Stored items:
Lemma prune_explicit_ok chosen :
  planner_ok p → request_ok request → working_ok w0 → choice_ok chosen → yields (pruneVictims p (ic_working chosen) request chosen) choice_ok.
Proof.
  intros Hp Hrq H0 Hok. rewrite /pruneVictims. eapply yields_bind.
  - apply (yields_foldM _ _ _ (λ st : InstanceChoice * list string, st.1 = chosen)); [done|]. intros [c kept] victim _ Hc. cbn in Hc. subst c.
    rewrite /prune_one. eapply yields_bind; [by apply replay_on_itself|]. intros r ->. by apply yields_ret.
  - intros [c kept] Hc. cbn in Hc. subst c. apply yields_ret. destruct Hok. by split.
Qed.
End Choice.

(** ** [place()] *)

Lemma choose_ok p request free :
  planner_ok p → request_ok request → working_ok (start_working p request free) → wk_victims (start_working p request free) = [] →
  yields (choose_placement p request free) (λ r, ∀ ic, r = inl ic → choice_ok p request (start_working p request free) ic).
Proof.
  intros Hp Hrq H0 Hv. rewrite /choose_placement. apply yields_then. intros _. eapply yields_bind; [apply scanReservations_ok|]. intros scanned [_ Hs].
  have Hscan : ∀ entries, fst <$> scanned = Some entries → scan_ok p request entries.
  { intros entries. destruct scanned as [[es f]|]; [|done]. intros [= <-]. by eapply Hs. }
  have Hrest : yields (do! chosen := match rq_nodeIds request with
                                    | Some ids => placeOnNodes p (fst <$> scanned) (start_working p request free) request ids
                                    | None => placeAuto p (fst <$> scanned) (start_working p request free) request
                                    end in
      match chosen with
      | inr r => ret (inr r)
      | inl c =>
          let base := match rq_nodeIds request with Some _ => ic_working c | None => start_working p request free end in
          if (0 <? length (wk_victims (ic_working c)))%nat then do! c' := pruneVictims p base request c in ret (inl c') else ret (inl c)
      end) (λ r, ∀ ic, r = inl ic → choice_ok p request (start_working p request free) ic).
  { eapply yields_bind.
    - destruct (rq_nodeIds request) as [ids|] eqn:Eids; [by apply (placeOnNodes_ok _ _ _ _ Hscan (rq_preempt request))|by apply placeAuto_ok].
    - intros [c|r] Hc; [|by apply yields_ret]. destruct (_ <? _)%nat; [|by apply yields_ret; intros ic [= <-]; apply Hc].
      eapply yields_bind; [|intros c' Hc'; apply yields_ret; by intros ic [= <-]].
      destruct (rq_nodeIds request); [apply prune_explicit_ok; try done; by apply Hc|apply pruneVictims_ok; [by apply Hc|done]]. }
  destruct scanned as [[entries [failed|]]|]; [|exact Hrest|exact Hrest]. apply yields_then. intros r. by apply yields_ret.
Qed.

Lemma freeInstance_victims p w id mode : wk_victims (freeInstance p w id mode) = wk_victims w.
Proof.
  rewrite /freeInstance. destruct (map_get id (instances p)); [|done]. destruct (fold_left _ _ _) as [bs fl]. by destruct mode.
Qed.

Lemma start_victims p request free : wk_victims (start_working p request free) = [].
Proof. rewrite /start_working. destruct (rq_restart request); [by rewrite freeInstance_victims|done]. Qed.
(* ===== verification/RelayFrames.v ===== *)
(** * RelayFrames: the binary frames of the relay

    [encodeRelayBinaryFrame], [splitBinaryFrame] and [parseRelayBinaryFrame]
    ([relay/protocol.ts]): a 4-byte big-endian metadata length, the metadata as JSON text, the
    body. JSON and the frame schemas are parameters. *)
From Stdlib Require Import ssreflect.
From S2P Require Import Prelude JsString Utf8 Sse.

Definition RELAY_JSON_CONTROL_MAX_BYTES : Z := 64 * 1024.
Definition RELAY_BINARY_CHUNK_MAX_BYTES : Z := 1024 * 1024.
Definition STT_AUDIO_FRAME_MAX_BYTES : Z := 32 * 1024.

Inductive RelayError : Type :=
  | body_too_large
  | metadata_refused
  | stt_audio_refused
  | metadata_too_large
  | missing_length
  | invalid_length
  | not_well_formed
  | not_json
  | schema_refused.

(** [setUint32(0, n, false)] and [getUint32(0, false)]. *)
Definition setUint32 (n : Z) : list Z := [n / 16777216 mod 256; n / 65536 mod 256; n / 256 mod 256; n mod 256].

Definition getUint32 (bs : list Z) : Z :=
  match bs with b0 :: b1 :: b2 :: b3 :: _ => ((b0 * 256 + b1) * 256 + b2) * 256 + b3 | _ => 0 end.

Definition sttAudioBodyValid (bytes : Z) : bool := (0 <? bytes) && (bytes <=? STT_AUDIO_FRAME_MAX_BYTES) && (bytes mod 2 =? 0).

(** [new TextDecoder().decode]: an error becomes U+FFFD and the byte that broke a character is
    read again; the byte order mark is dropped. *)
Definition lossy_byte (p : Partial) (b : Z) : Partial * text :=
  match decode_byte p b with
  | Some r => r
  | None =>
      match needed p with
      | O => (idle, [65533])
      | S _ => match decode_byte idle b with Some (p', out) => (p', 65533 :: out) | None => (idle, [65533; 65533]) end
      end
  end.

Fixpoint lossy_go (p : Partial) (bs : list Z) : text :=
  match bs with
  | [] => match needed p with O => [] | S _ => [65533] end
  | b :: bs' => let '(p', out) := lossy_byte p b in out ++ lossy_go p' bs'
  end.

Definition decode_lossy (bs : list Z) : text := strip_bom false (lossy_go idle bs).

Section Codec.
(** A frame's metadata; [isSttAudio] is [metadata.type === "stt.audio"]. *)
Context {Metadata NodeMetadata Json : Type}.
Context (isSttAudio : Metadata → bool).
(** [serverToNodeBinaryMetadataSchema.safeParse(metadata).success]. *)
Context (serverMetadataValid : Metadata → bool).
(** [stringifyWellFormed]: [None] when a string of the metadata has an unpaired surrogate. *)
Context (stringifyWellFormed : Metadata → option text).
(** [JSON.parse], and [nodeToServerBinaryMetadataSchema.parse]. *)
Context (json_parse : text → option Json) (nodeMetadata : Json → option NodeMetadata).

Definition encodeRelayBinaryFrame (metadata : Metadata) (body : list Z) : RelayError + list Z :=
  let bodyLength := Z.of_nat (length body) in
  if RELAY_BINARY_CHUNK_MAX_BYTES <? bodyLength then inl body_too_large
  else if negb (serverMetadataValid metadata) then inl metadata_refused
  else if isSttAudio metadata && negb (sttAudioBodyValid bodyLength) then inl stt_audio_refused
  else
    match stringifyWellFormed metadata with
    | None => inl not_well_formed
    | Some t =>
        let metadataBytes := encode t in
        if RELAY_JSON_CONTROL_MAX_BYTES <? Z.of_nat (length metadataBytes) then inl metadata_too_large
        else inr (setUint32 (Z.of_nat (length metadataBytes)) ++ metadataBytes ++ body)
    end.

Definition splitBinaryFrame (frame : list Z) : RelayError + text * list Z :=
  if Z.of_nat (length frame) <? 4 then inl missing_length
  else
    let metadataLength := getUint32 frame in
    if RELAY_JSON_CONTROL_MAX_BYTES <? metadataLength then inl metadata_too_large
    else
      let bodyLength := Z.of_nat (length frame) - 4 - metadataLength in
      if bodyLength <? 0 then inl invalid_length
      else if RELAY_BINARY_CHUNK_MAX_BYTES <? bodyLength then inl body_too_large
      else
        let rest := drop 4 frame in
        inr (decode_lossy (take (Z.to_nat metadataLength) rest), drop (Z.to_nat metadataLength) rest).

Definition parseRelayBinaryFrame (frame : list Z) : RelayError + NodeMetadata * list Z :=
  match splitBinaryFrame frame with
  | inl e => inl e
  | inr (metadataText, body) =>
      match json_parse metadataText with
      | None => inl not_json
      | Some json => match nodeMetadata json with None => inl schema_refused | Some metadata => inr (metadata, body) end
      end
  end.
End Codec.

(** * Lemmas *)

Lemma getUint32_set n rest : 0 ≤ n < 2 ^ 32 → getUint32 (setUint32 n ++ rest) = n.
Proof. intros H. rewrite /setUint32. cbn [app getUint32]. div_lia. Qed.

Lemma setUint32_get frame :
  (4 ≤ length frame)%nat → Forall byte frame → setUint32 (getUint32 frame) = take 4 frame ∧ 0 ≤ getUint32 frame < 2 ^ 32.
Proof.
  destruct frame as [|b0 [|b1 [|b2 [|b3 frame]]]]; cbn [length]; [lia..|]. intros _ Hb.
  have H : byte b0 ∧ byte b1 ∧ byte b2 ∧ byte b3 by rewrite !Forall_cons in Hb; tauto.
  rewrite /byte in H. cbn [getUint32 take]. rewrite take_0 /setUint32. split; [|lia]. f_equal; [div_lia|f_equal; [div_lia|f_equal; [div_lia|f_equal; div_lia]]].
Qed.

(** Where the strict decoder reads, the lenient one reads the same. *)
Lemma lossy_decode p bs q t : decode p bs = Some (q, t) → needed q = O → lossy_go p bs = t.
Proof.
  revert p t. induction bs as [|b bs IH]; intros p t; cbn [decode lossy_go].
  - intros [= <- <-] Hq. by rewrite Hq.
  - rewrite /lossy_byte. destruct (decode_byte p b) as [[p' out]|]; [|done]. destruct (decode p' bs) as [[p'' rest]|] eqn:E; [|done].
    intros [= <- <-] Hq. by rewrite (IH p' rest).
Qed.

Lemma decode_lossy_encode t : Forall (λ c, scalar c = true) t → decode_lossy (encode t) = strip_bom false t.
Proof. intros Ht. by rewrite /decode_lossy (lossy_decode idle _ idle t (decode_encode t Ht)). Qed.

(** * Theorems *)

(** C?. Frames read back exactly: whatever metadata and body [encodeRelayBinaryFrame] accepts,
    the frame it builds splits into the metadata's JSON text and the same body, byte for byte. *)
Theorem relay_frame_round_trip {Metadata} isSttAudio serverMetadataValid (stringify : Metadata → option text) m t body frame :
  stringify m = Some t → Forall (λ c, scalar c = true) t → head t = Some 123 →
  encodeRelayBinaryFrame isSttAudio serverMetadataValid stringify m body = inr frame →
  splitBinaryFrame frame = inr (t, body).
Proof.
  intros Hm Ht Hhead. rewrite /encodeRelayBinaryFrame Hm. destruct (Z.ltb_spec RELAY_BINARY_CHUNK_MAX_BYTES (Z.of_nat (length body))) as [|Hbody]; [done|].
  destruct (negb _); [done|]. destruct (_ && _); [done|]. set meta := encode t.
  destruct (Z.ltb_spec RELAY_JSON_CONTROL_MAX_BYTES (Z.of_nat (length meta))) as [|Hmeta]; [done|]. intros [= <-].
  rewrite /RELAY_BINARY_CHUNK_MAX_BYTES /RELAY_JSON_CONTROL_MAX_BYTES in Hbody, Hmeta. rewrite /splitBinaryFrame getUint32_set; [lia|].
  have Hlen : length (setUint32 (Z.of_nat (length meta)) ++ meta ++ body) = (4 + length meta + length body)%nat by rewrite !length_app.
  rewrite Hlen. destruct (Z.ltb_spec (Z.of_nat (4 + length meta + length body)) 4); [lia|]. rewrite (proj2 (Z.ltb_ge _ _)); [rewrite /RELAY_JSON_CONTROL_MAX_BYTES; lia|].
  rewrite (proj2 (Z.ltb_ge _ 0)); [lia|]. rewrite (proj2 (Z.ltb_ge RELAY_BINARY_CHUNK_MAX_BYTES _)); [rewrite /RELAY_BINARY_CHUNK_MAX_BYTES; lia|].
  rewrite Nat2Z.id. change (drop 4 (setUint32 (Z.of_nat (length meta)) ++ meta ++ body)) with (meta ++ body).
  rewrite take_app_length drop_app_length /meta decode_lossy_encode //. destruct t as [|c t]; [done|]. cbn in Hhead. by injection Hhead as ->.
Qed.

(** C35. Which frames are accepted: [splitBinaryFrame] answers exactly for a frame that is a
    4-byte length, that many bytes (at most 64 KiB) and a body of at most 1 MiB; the parts it
    returns are those; and no shorter, longer or lying frame is read past its end. *)
Theorem relay_frame_split_exact frame t body :
  Forall byte frame →
  splitBinaryFrame frame = inr (t, body) ↔
  ∃ meta, frame = setUint32 (Z.of_nat (length meta)) ++ meta ++ body ∧ t = decode_lossy meta ∧
          Z.of_nat (length meta) ≤ RELAY_JSON_CONTROL_MAX_BYTES ∧ Z.of_nat (length body) ≤ RELAY_BINARY_CHUNK_MAX_BYTES.
Proof.
  intros Hb. rewrite /splitBinaryFrame. split.
  - destruct (Z.ltb_spec (Z.of_nat (length frame)) 4); [done|]. destruct (setUint32_get frame ltac:(lia) Hb) as [Hset Hrange].
    set n := getUint32 frame in Hset Hrange |- *. destruct (Z.ltb_spec RELAY_JSON_CONTROL_MAX_BYTES n); [done|].
    destruct (Z.ltb_spec (Z.of_nat (length frame) - 4 - n) 0); [done|]. destruct (Z.ltb_spec RELAY_BINARY_CHUNK_MAX_BYTES (Z.of_nat (length frame) - 4 - n)); [done|].
    intros [= <- <-]. exists (take (Z.to_nat n) (drop 4 frame)).
    have Hlen : Z.of_nat (length (take (Z.to_nat n) (drop 4 frame))) = n by rewrite length_take length_drop; lia.
    rewrite Hlen Hset take_drop take_drop. split_and!; [done|done|lia|]. rewrite !length_drop. lia.
  - intros (meta & -> & -> & Hm & Hbody). rewrite /RELAY_JSON_CONTROL_MAX_BYTES /RELAY_BINARY_CHUNK_MAX_BYTES in Hm, Hbody |- *. rewrite getUint32_set; [lia|].
    have Hlen : length (setUint32 (Z.of_nat (length meta)) ++ meta ++ body) = (4 + length meta + length body)%nat by rewrite !length_app.
    rewrite Hlen. rewrite !(proj2 (Z.ltb_ge _ _)); [lia..|].
    rewrite Nat2Z.id. change (drop 4 (setUint32 (Z.of_nat (length meta)) ++ meta ++ body)) with (meta ++ body). by rewrite take_app_length drop_app_length.
Qed.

YOUR INSTRUCTIONS
Set down, exactly as they appear above, all lines from the one that has "else if RELAY_BINARY_CHUNK_MAX_BYTES" down to the one that has "(** C?. Frames", including those two and no others.

RESPONSE
      else if RELAY_BINARY_CHUNK_MAX_BYTES <? bodyLength then inl body_too_large
      else
        let rest := drop 4 frame in
        inr (decode_lossy (take (Z.to_nat metadataLength) rest), drop (Z.to_nat metadataLength) rest).

Definition parseRelayBinaryFrame (frame : list Z) : RelayError + NodeMetadata * list Z :=
  match splitBinaryFrame frame with
  | inl e => inl e
  | inr (metadataText, body) =>
      match json_parse metadataText with
      | None => inl not_json
      | Some json => match nodeMetadata json with None => inl schema_refused | Some metadata => inr (metadata, body) end
      end
  end.
End Codec.

(** * Lemmas *)

Lemma getUint32_set n rest : 0 ≤ n < 2 ^ 32 → getUint32 (setUint32 n ++ rest) = n.
Proof. intros H. rewrite /setUint32. cbn [app getUint32]. div_lia. Qed.

Lemma setUint32_get frame :
  (4 ≤ length frame)%nat → Forall byte frame → setUint32 (getUint32 frame) = take 4 frame ∧ 0 ≤ getUint32 frame < 2 ^ 32.
Proof.
  destruct frame as [|b0 [|b1 [|b2 [|b3 frame]]]]; cbn [length]; [lia..|]. intros _ Hb.
  have H : byte b0 ∧ byte b1 ∧ byte b2 ∧ byte b3 by rewrite !Forall_cons in Hb; tauto.
  rewrite /byte in H. cbn [getUint32 take]. rewrite take_0 /setUint32. split; [|lia]. f_equal; [div_lia|f_equal; [div_lia|f_equal; [div_lia|f_equal; div_lia]]].
Qed.

(** Where the strict decoder reads, the lenient one reads the same. *)
Lemma lossy_decode p bs q t : decode p bs = Some (q, t) → needed q = O → lossy_go p bs = t.
Proof.
  revert p t. induction bs as [|b bs IH]; intros p t; cbn [decode lossy_go].
  - intros [= <- <-] Hq. by rewrite Hq.
  - rewrite /lossy_byte. destruct (decode_byte p b) as [[p' out]|]; [|done]. destruct (decode p' bs) as [[p'' rest]|] eqn:E; [|done].
    intros [= <- <-] Hq. by rewrite (IH p' rest).
Qed.

Lemma decode_lossy_encode t : Forall (λ c, scalar c = true) t → decode_lossy (encode t) = strip_bom false t.
Proof. intros Ht. by rewrite /decode_lossy (lossy_decode idle _ idle t (decode_encode t Ht)). Qed.

(** * Theorems *)

(** C?. Frames read back exactly: whatever metadata and body [encodeRelayBinaryFrame] accepts,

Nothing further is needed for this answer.